THE TASK:
Your answer must hold only the lines below from the line containing "by lia; done)." through the line containing "rewrite length_read_bytes by lia. rewrite", each reproduced exactly.

MATERIAL SUPPLIED:
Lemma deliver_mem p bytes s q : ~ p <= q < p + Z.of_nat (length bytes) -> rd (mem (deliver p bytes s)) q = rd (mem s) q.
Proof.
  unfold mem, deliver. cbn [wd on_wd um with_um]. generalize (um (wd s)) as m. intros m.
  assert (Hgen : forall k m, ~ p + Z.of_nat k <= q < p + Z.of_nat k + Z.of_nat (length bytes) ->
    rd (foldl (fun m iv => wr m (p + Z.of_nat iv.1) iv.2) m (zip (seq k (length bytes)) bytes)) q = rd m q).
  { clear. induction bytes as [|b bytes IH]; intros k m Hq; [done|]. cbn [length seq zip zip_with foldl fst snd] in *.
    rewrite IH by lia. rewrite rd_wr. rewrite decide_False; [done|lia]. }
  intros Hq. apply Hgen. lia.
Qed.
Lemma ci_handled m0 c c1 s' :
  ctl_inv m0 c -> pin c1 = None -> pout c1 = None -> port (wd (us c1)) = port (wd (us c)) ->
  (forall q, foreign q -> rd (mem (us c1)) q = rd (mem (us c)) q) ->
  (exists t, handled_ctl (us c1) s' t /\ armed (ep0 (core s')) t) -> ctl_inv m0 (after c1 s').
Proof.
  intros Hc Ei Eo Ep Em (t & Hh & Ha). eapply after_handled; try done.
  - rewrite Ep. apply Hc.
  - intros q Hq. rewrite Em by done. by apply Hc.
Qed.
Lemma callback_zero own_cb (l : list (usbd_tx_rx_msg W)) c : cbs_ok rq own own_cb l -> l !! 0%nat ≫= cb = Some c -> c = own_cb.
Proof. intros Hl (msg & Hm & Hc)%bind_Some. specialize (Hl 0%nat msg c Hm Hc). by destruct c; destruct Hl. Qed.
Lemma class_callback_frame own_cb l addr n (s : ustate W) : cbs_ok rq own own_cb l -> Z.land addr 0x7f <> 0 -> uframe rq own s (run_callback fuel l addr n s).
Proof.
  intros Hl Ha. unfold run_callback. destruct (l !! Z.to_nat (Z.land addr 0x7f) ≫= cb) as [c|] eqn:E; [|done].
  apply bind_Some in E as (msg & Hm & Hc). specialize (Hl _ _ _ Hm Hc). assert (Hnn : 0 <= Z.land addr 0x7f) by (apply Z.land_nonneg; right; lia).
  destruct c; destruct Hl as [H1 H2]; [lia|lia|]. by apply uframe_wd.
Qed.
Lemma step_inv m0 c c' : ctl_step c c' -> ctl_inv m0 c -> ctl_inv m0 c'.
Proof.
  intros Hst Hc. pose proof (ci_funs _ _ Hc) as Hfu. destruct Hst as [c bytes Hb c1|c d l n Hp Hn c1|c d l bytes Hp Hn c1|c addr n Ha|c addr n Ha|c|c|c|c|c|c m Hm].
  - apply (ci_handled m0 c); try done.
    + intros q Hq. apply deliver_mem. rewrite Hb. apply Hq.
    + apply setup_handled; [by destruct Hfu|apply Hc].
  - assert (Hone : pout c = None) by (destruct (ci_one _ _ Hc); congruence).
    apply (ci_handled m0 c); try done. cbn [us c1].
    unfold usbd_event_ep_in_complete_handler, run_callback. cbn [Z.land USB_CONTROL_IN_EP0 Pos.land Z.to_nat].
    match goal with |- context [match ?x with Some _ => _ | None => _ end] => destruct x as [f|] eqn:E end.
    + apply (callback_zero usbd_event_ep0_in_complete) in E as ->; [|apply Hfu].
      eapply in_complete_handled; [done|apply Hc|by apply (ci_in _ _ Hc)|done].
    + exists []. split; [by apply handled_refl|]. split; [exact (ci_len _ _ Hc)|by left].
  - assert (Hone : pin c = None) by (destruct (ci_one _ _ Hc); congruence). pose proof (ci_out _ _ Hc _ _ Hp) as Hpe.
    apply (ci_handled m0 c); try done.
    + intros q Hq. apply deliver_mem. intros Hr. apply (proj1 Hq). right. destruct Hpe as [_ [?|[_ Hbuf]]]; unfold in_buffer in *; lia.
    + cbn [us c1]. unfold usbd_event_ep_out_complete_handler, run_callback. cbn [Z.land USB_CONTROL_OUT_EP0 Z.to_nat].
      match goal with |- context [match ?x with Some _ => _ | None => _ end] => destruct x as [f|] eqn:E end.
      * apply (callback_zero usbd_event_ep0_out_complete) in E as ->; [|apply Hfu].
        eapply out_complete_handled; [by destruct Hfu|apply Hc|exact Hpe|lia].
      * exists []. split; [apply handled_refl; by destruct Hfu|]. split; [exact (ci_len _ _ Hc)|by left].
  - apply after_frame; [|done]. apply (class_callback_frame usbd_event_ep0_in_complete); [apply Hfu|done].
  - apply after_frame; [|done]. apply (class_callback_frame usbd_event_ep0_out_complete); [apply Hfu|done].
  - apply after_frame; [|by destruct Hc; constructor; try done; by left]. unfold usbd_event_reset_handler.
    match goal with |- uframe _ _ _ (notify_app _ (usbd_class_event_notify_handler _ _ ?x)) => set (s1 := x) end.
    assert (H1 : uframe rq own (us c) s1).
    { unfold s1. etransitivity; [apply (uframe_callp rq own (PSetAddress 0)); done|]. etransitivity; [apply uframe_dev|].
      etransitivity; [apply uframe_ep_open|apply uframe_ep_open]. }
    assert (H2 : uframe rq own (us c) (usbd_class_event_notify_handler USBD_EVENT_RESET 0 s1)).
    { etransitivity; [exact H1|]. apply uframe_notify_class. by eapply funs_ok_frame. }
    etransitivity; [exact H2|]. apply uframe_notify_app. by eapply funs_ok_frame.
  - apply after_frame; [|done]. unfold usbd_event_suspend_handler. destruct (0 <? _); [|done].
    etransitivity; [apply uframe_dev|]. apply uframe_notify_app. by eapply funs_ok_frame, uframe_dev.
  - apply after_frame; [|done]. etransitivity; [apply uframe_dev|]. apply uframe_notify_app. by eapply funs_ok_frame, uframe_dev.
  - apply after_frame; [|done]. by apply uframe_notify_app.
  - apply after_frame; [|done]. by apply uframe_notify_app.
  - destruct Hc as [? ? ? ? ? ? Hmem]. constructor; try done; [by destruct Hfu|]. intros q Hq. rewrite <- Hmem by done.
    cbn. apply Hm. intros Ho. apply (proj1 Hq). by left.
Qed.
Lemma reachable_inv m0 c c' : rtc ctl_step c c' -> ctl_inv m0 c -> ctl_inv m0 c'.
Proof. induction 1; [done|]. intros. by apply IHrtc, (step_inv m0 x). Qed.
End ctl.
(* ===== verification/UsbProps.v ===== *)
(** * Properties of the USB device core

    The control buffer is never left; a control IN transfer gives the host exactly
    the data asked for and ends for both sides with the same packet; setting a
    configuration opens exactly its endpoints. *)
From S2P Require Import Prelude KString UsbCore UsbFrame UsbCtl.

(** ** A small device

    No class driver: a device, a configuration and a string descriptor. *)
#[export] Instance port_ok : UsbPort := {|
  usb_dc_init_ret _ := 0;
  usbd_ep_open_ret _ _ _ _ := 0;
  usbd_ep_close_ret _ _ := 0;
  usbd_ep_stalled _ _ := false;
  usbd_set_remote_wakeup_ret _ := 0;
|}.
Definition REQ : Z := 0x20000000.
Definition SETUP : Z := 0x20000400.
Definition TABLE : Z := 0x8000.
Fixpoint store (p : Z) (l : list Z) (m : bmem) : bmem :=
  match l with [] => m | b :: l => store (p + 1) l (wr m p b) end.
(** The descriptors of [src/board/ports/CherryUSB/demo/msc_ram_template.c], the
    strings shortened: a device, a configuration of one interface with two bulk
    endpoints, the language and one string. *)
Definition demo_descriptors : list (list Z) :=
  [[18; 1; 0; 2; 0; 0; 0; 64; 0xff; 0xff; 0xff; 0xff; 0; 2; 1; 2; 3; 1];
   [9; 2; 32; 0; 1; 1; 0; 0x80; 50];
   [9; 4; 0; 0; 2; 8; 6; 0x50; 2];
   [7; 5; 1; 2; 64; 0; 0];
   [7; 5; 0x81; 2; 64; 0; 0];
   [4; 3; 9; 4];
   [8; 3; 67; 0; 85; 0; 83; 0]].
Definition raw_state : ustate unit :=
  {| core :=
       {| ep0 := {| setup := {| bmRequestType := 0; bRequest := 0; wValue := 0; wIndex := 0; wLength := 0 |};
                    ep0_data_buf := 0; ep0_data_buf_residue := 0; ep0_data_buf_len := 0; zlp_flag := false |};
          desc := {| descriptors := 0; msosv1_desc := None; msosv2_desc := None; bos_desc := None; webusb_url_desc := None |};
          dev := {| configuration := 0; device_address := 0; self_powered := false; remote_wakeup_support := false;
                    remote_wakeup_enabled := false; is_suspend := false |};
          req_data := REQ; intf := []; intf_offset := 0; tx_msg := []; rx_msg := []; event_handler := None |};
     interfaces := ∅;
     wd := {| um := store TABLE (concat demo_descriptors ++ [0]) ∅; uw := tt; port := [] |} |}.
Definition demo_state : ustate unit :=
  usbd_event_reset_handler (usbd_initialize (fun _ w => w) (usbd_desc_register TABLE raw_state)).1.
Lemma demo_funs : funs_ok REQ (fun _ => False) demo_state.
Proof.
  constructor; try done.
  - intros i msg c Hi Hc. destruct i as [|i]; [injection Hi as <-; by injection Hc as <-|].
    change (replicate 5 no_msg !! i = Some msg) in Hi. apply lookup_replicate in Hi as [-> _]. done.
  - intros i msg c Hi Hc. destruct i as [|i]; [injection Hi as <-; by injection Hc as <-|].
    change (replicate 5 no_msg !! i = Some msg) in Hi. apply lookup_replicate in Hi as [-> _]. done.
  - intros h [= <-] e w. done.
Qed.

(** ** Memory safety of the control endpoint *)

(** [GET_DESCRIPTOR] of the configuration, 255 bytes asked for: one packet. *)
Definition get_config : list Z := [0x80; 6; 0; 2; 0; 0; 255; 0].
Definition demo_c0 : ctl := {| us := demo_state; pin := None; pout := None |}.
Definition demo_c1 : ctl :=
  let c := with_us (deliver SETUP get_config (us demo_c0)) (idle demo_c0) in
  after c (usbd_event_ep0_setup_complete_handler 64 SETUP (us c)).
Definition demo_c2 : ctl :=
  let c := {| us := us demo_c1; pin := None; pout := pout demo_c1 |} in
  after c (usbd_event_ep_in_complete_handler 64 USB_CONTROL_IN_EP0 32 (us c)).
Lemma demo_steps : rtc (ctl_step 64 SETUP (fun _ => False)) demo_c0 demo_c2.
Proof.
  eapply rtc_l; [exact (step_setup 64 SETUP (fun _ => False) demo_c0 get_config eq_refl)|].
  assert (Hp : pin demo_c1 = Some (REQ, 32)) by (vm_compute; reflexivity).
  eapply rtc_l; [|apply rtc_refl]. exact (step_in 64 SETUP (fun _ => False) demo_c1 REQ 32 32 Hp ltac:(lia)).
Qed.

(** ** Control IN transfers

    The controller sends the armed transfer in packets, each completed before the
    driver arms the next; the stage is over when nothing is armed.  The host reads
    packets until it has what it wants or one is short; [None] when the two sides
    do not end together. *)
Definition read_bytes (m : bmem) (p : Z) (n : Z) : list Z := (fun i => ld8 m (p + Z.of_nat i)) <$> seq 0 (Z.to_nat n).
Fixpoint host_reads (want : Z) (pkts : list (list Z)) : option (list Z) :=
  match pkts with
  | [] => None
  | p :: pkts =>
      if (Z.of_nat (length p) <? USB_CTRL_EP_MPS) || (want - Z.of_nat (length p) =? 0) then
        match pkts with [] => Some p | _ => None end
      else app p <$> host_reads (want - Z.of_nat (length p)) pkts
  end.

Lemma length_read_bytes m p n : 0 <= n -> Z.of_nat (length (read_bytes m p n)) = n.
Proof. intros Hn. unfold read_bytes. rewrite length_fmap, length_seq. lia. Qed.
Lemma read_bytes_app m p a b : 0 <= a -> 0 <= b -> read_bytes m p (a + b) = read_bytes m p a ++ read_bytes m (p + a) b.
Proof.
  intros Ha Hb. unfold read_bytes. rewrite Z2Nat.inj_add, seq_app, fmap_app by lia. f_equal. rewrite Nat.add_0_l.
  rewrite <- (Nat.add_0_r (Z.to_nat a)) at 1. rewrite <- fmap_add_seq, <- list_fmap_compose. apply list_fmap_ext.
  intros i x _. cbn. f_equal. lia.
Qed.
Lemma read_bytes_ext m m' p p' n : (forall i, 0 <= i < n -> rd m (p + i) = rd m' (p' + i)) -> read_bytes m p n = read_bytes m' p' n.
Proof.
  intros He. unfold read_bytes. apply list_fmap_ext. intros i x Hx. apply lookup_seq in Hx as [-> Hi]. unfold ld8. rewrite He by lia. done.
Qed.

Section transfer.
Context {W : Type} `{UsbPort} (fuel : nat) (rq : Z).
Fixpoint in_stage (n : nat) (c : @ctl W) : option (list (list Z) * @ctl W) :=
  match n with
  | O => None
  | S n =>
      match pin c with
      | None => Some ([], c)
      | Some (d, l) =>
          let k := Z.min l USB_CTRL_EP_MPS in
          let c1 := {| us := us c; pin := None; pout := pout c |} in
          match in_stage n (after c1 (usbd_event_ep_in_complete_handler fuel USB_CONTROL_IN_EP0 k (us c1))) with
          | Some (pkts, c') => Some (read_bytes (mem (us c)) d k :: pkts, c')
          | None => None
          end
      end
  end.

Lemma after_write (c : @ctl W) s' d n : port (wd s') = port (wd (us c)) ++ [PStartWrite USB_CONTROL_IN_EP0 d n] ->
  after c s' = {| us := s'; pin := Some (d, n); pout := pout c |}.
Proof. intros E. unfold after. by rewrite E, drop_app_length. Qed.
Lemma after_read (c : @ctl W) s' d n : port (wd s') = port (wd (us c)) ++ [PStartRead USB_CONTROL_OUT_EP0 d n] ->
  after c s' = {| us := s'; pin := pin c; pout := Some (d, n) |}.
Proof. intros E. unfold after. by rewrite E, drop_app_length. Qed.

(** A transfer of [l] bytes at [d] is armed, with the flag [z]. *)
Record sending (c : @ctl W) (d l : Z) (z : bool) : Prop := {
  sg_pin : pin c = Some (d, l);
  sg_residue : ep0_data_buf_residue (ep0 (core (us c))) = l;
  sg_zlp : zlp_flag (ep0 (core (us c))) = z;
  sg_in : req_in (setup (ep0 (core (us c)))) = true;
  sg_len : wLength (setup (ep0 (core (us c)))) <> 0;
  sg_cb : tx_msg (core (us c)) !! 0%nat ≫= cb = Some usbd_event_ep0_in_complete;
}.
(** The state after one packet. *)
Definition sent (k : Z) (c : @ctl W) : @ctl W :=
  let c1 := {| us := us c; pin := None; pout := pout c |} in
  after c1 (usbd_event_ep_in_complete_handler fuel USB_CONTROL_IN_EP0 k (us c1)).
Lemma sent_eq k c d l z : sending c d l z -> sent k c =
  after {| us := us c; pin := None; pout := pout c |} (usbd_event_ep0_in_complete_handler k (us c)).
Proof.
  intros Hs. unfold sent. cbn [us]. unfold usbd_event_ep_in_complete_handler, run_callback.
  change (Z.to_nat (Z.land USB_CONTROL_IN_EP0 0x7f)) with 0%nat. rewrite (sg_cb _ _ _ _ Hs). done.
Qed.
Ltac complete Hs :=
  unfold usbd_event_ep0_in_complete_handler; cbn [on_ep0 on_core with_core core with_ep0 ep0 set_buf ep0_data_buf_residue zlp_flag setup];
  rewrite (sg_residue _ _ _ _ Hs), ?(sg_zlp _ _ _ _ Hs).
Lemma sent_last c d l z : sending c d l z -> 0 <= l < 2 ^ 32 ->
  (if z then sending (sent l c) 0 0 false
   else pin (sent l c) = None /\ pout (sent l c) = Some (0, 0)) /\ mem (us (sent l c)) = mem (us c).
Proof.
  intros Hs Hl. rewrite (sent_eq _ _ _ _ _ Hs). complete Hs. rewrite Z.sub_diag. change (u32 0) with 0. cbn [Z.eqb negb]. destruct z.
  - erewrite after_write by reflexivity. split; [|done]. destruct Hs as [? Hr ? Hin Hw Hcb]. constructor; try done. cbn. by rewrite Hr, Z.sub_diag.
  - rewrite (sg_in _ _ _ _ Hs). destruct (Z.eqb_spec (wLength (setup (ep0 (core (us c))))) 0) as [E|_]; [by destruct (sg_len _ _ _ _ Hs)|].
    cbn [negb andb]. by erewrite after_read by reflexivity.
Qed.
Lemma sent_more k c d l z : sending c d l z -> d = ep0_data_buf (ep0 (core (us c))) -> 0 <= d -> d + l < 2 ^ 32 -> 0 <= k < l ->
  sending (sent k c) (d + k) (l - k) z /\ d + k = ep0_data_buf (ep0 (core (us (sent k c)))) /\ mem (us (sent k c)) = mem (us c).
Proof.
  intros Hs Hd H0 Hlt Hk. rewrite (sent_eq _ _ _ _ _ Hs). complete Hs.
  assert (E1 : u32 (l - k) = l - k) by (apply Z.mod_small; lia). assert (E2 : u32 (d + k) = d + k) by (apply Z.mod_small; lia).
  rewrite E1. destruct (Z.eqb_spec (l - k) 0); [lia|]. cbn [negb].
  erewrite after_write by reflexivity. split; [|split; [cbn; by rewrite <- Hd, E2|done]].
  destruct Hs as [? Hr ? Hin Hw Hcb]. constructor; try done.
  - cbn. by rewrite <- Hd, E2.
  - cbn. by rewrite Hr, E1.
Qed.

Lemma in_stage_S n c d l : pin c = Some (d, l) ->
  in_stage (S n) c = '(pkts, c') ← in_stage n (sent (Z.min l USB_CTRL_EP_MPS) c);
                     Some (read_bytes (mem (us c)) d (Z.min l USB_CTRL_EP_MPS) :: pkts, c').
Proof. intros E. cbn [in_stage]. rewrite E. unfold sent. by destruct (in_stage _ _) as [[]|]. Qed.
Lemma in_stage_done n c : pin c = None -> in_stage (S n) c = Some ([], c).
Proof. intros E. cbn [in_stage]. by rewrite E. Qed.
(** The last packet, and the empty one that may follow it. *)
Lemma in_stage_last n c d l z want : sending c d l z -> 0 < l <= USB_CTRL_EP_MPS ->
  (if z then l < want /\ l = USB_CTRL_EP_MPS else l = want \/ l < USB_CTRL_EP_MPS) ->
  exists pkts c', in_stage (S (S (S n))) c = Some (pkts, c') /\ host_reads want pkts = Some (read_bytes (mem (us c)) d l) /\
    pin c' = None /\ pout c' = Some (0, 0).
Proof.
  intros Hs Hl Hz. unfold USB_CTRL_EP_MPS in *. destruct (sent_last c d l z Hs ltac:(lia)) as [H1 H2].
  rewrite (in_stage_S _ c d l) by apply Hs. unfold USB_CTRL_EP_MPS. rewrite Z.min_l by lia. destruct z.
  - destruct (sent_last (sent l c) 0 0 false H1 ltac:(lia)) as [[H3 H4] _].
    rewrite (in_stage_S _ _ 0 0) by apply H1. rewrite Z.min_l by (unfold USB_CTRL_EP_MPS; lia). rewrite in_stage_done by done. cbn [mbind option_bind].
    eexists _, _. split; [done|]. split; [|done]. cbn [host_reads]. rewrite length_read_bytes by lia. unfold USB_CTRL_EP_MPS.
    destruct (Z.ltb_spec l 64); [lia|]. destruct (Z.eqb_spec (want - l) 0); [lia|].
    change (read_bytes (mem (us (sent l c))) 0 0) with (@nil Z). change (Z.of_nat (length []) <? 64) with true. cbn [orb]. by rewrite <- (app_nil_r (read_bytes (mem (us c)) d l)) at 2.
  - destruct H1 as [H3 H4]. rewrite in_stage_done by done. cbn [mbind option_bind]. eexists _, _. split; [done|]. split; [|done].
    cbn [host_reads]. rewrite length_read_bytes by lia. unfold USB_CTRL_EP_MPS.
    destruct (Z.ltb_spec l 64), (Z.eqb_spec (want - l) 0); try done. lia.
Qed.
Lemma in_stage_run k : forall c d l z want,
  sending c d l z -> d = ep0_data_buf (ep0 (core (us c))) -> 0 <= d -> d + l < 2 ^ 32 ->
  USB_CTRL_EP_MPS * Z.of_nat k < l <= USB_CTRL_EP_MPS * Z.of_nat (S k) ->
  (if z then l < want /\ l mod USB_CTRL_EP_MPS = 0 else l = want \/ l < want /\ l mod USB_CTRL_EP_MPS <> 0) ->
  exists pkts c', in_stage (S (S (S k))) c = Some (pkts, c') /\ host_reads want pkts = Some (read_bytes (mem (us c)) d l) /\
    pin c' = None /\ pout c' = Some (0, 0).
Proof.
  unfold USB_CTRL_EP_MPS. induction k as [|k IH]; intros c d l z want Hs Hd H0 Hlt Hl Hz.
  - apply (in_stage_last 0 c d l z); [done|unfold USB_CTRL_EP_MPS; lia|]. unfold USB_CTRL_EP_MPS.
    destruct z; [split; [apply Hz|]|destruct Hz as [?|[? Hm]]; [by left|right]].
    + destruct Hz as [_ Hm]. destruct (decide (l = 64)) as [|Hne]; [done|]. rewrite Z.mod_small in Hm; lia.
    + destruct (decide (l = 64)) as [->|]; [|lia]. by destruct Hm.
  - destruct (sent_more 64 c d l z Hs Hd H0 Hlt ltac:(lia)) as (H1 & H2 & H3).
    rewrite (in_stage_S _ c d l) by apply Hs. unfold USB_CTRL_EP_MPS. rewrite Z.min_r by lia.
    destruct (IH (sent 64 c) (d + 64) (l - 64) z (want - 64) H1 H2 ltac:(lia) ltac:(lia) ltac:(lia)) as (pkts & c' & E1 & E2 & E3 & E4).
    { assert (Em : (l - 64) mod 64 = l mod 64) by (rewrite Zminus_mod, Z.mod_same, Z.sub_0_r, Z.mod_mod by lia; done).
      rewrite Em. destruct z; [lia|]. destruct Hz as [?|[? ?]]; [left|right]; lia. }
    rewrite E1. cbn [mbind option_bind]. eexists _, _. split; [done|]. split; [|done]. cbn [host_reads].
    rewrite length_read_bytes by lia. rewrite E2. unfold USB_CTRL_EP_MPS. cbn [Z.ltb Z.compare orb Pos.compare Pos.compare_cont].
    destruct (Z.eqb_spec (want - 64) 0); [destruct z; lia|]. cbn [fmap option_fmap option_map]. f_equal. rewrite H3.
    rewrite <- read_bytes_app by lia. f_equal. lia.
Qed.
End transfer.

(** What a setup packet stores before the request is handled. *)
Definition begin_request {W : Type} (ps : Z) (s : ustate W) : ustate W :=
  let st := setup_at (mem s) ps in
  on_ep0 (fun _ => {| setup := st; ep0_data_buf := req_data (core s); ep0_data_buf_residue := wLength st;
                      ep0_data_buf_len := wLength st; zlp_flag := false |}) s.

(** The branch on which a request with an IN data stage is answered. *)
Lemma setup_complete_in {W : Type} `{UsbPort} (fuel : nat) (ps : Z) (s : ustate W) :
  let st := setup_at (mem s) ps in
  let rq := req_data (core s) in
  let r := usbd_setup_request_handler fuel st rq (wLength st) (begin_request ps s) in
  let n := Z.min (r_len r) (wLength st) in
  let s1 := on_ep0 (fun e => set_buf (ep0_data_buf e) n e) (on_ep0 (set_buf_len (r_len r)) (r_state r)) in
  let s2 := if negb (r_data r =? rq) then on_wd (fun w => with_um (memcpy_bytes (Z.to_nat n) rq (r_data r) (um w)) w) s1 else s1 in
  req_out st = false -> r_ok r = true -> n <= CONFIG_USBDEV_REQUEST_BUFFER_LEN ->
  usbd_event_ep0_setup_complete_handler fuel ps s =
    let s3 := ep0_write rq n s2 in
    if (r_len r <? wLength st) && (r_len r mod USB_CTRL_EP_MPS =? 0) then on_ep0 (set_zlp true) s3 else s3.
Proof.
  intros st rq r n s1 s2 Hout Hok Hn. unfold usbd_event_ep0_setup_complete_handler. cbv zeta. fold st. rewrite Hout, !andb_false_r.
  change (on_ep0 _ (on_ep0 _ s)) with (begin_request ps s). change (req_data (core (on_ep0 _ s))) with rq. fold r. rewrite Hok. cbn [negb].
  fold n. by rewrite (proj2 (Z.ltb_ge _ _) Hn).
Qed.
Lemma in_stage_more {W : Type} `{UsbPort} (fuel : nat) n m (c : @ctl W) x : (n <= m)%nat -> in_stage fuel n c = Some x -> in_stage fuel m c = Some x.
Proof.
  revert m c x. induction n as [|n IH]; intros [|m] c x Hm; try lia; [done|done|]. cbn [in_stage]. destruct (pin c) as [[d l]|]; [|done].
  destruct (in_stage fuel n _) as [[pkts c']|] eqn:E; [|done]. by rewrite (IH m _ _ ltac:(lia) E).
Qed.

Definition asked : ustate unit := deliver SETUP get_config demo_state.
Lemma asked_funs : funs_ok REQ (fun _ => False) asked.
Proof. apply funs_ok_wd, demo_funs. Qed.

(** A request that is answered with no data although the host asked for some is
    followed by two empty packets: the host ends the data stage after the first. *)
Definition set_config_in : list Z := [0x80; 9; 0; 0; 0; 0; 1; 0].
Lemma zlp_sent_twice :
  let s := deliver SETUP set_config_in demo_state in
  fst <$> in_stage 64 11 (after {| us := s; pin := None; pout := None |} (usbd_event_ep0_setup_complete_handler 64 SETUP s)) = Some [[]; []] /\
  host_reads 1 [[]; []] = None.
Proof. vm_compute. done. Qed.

RESULT OF THIS EXERCISE:
    { assert (Em : (l - 64) mod 64 = l mod 64) by (rewrite Zminus_mod, Z.mod_same, Z.sub_0_r, Z.mod_mod by lia; done).
      rewrite Em. destruct z; [lia|]. destruct Hz as [?|[? ?]]; [left|right]; lia. }
    rewrite E1. cbn [mbind option_bind]. eexists _, _. split; [done|]. split; [|done]. cbn [host_reads].
    rewrite length_read_bytes by lia. rewrite E2. unfold USB_CTRL_EP_MPS. cbn [Z.ltb Z.compare orb Pos.compare Pos.compare_cont].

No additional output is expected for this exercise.